▶ [TASK TO CARRY OUT]:
Work through the records below, line by line, and say how many lines include "Hexp", with nothing else.

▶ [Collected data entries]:
Lemma verdict_is_expired now days v b :
  verdict fromisoformat now days v b -> is_expired fromisoformat (minus_days now days) v = b.
Proof.
  unfold is_expired, dict_mem, dict_getitem.
  destruct 1 as [v Hv|e He|e ts He Hts|e s t He Hs Ht|e s t He Hs Ht Hlt|e s t He Hs Ht Hle].
  - destruct v; try reflexivity. now destruct (Hv d).
  - now rewrite He.
  - rewrite He. cbn [bind]. destruct (py_fromisoformat fromisoformat ts) eqn:E.
    + now destruct (Hts a).
    + reflexivity.
  - rewrite He. cbn [bind py_fromisoformat]. rewrite Hs. cbn [bind].
    unfold dt_lt, minus_days. cbn [aware micros].
    destruct (Bool.eqb (aware t) (aware now)) eqn:E; [|reflexivity].
    apply Bool.eqb_prop in E. contradiction.
  - rewrite He. cbn [bind py_fromisoformat]. rewrite Hs. cbn [bind].
    unfold dt_lt, minus_days. cbn [aware micros].
    rewrite Ht, Bool.eqb_reflx. now apply Z.ltb_lt.
  - rewrite He. cbn [bind py_fromisoformat]. rewrite Hs. cbn [bind].
    unfold dt_lt, minus_days. cbn [aware micros].
    rewrite Ht, Bool.eqb_reflx. now apply Z.ltb_ge.
Qed.

(** Every value falls under one of the cases. *)
Lemma verdict_total now days v : exists b, verdict fromisoformat now days v b.
Proof.
  destruct v as [| | | | |e];
    try (exists false; apply kept_not_a_mapping; intros e; discriminate).
  destruct (dict_get "timestamp" e) as [ts|] eqn:He;
    [|exists false; now apply kept_without_timestamp].
  destruct (py_fromisoformat fromisoformat ts) as [t|x] eqn:Ep.
  - assert (exists s, ts = PStr s /\ fromisoformat s = Some t) as (s & -> & Hs).
    { destruct ts; try discriminate. simpl in Ep.
      destruct (fromisoformat s) eqn:E; [|discriminate]. exists s. split; congruence. }
    destruct (Bool.bool_dec (aware t) (aware now)) as [Ha|Ha].
    + destruct (Z_lt_dec (micros t) (micros now - days * 86400000000)).
      * exists true. eapply removed_older; eauto.
      * exists false. eapply kept_not_older; eauto. lia.
    + exists true. eapply removed_incomparable; eauto.
  - exists true. eapply removed_unreadable; eauto. intros t. congruence.
Qed.

Lemma clean_domain_other cutoff s s' data :
  s <> s' -> dict_get s (clean_domain fromisoformat cutoff s' data) = dict_get s data.
Proof.
  intros Hne. unfold clean_domain.
  destruct (dict_get s' data) as [[| | | | |m]|]; try reflexivity.
  apply dict_get_set_neq. congruence.
Qed.

Lemma clean_domain_same cutoff s data m :
  dict_get s data = Some (PDict m) ->
  dict_get s (clean_domain fromisoformat cutoff s data)
  = Some (PDict (filter (fun kv => negb (is_expired fromisoformat cutoff (snd kv))) m)).
Proof.
  intros H. unfold clean_domain. rewrite H. apply dict_get_set_eq.
Qed.

Lemma load_cache_domain data now now_iso sport m :
  (forall s, In s sports -> slot_ok data s) ->
  In sport sports ->
  dict_get sport data = Some (PDict m) ->
  dict_get sport (_load_cache fromisoformat (Some (Ok data)) now now_iso)
  = Some (PDict (filter
       (fun kv => negb (is_expired fromisoformat (minus_days now 7) (snd kv))) m)).
Proof.
  intros Hok Hin Hget. unfold _load_cache.
  rewrite (clean_expired_data_run now 7 data Hok). cbn [snd sports fold_left].
  simpl in Hin. destruct Hin as [<-|[<-|[<-|[]]]].
  - rewrite !clean_domain_other by discriminate. now apply clean_domain_same.
  - rewrite clean_domain_other by discriminate. apply clean_domain_same.
    now rewrite clean_domain_other by discriminate.
  - apply clean_domain_same. now rewrite !clean_domain_other by discriminate.
Qed.

(** C3, amended.  When the cache is loaded from a document in which the
    slots of [f1], [football] and [nba] are mappings, each of these domains
    comes out as a mapping that holds entries of the document only, and of
    an entry of the document: it is removed when its timestamp parses and
    is older than seven days, when its timestamp is there and cannot be
    parsed, and when it parses but cannot be compared with the cutoff (it
    carries a UTC offset); it is kept when its timestamp parses and is not
    older than seven days, and also when it has no timestamp at all (or is
    not a mapping). *)
Theorem load_time_expiry data now now_iso sport m :
  (forall s, In s sports -> slot_ok data s) ->
  In sport sports ->
  dict_get sport data = Some (PDict m) ->
  exists m',
    dict_get sport (_load_cache fromisoformat (Some (Ok data)) now now_iso)
      = Some (PDict m') /\
    (forall key value, In (key, value) m' -> In (key, value) m) /\
    (forall key value b, In (key, value) m -> verdict fromisoformat now 7 value b ->
       if b then ~ In key (keys m') else In (key, value) m').
Proof.
  intros Hok Hin Hget.
  exists (filter
    (fun kv => negb (is_expired fromisoformat (minus_days now 7) (snd kv))) m).
  split; [now apply load_cache_domain|]. split.
  - intros key value H. apply filter_In in H. tauto.
  - intros key value b Hkv Hv. apply verdict_is_expired in Hv.
    destruct (Hok sport Hin _ Hget) as (m0 & [= <-] & Hwf).
    destruct b.
    + intros Hk. unfold keys in Hk. apply in_map_iff in Hk.
      destruct Hk as ([k v'] & Ek & Hf). simpl in Ek. subst k.
      apply filter_In in Hf. destruct Hf as [Hin' Hexp]. simpl in Hexp.
      assert (v' = value).
      { pose proof (In_dict_get key value m Hwf Hkv).
        pose proof (In_dict_get key v' m Hwf Hin'). congruence. }
      subst v'. rewrite Hv in Hexp. discriminate.
    + apply filter_In. split; [exact Hkv|]. simpl. now rewrite Hv.
Qed.

End LoadingFacts.

Lemma ex_now_reading : fromisoformat_basic "2024-05-01T12:00:00" = Some ex_now.
Proof. vm_compute. reflexivity. Qed.

Lemma ex_document_slots : forall s, In s sports -> slot_ok ex_document s.
Proof.
  intros s Hs slot Hslot. simpl in Hs.
  destruct Hs as [<-|[<-|[<-|[]]]]; vm_compute in Hslot; injection Hslot as <-;
    eexists; (split; [reflexivity|]); unfold dict_wf, keys; simpl;
    repeat constructor; simpl; intuition discriminate.
Qed.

▶ [EXERCISE OUTPUT]:
2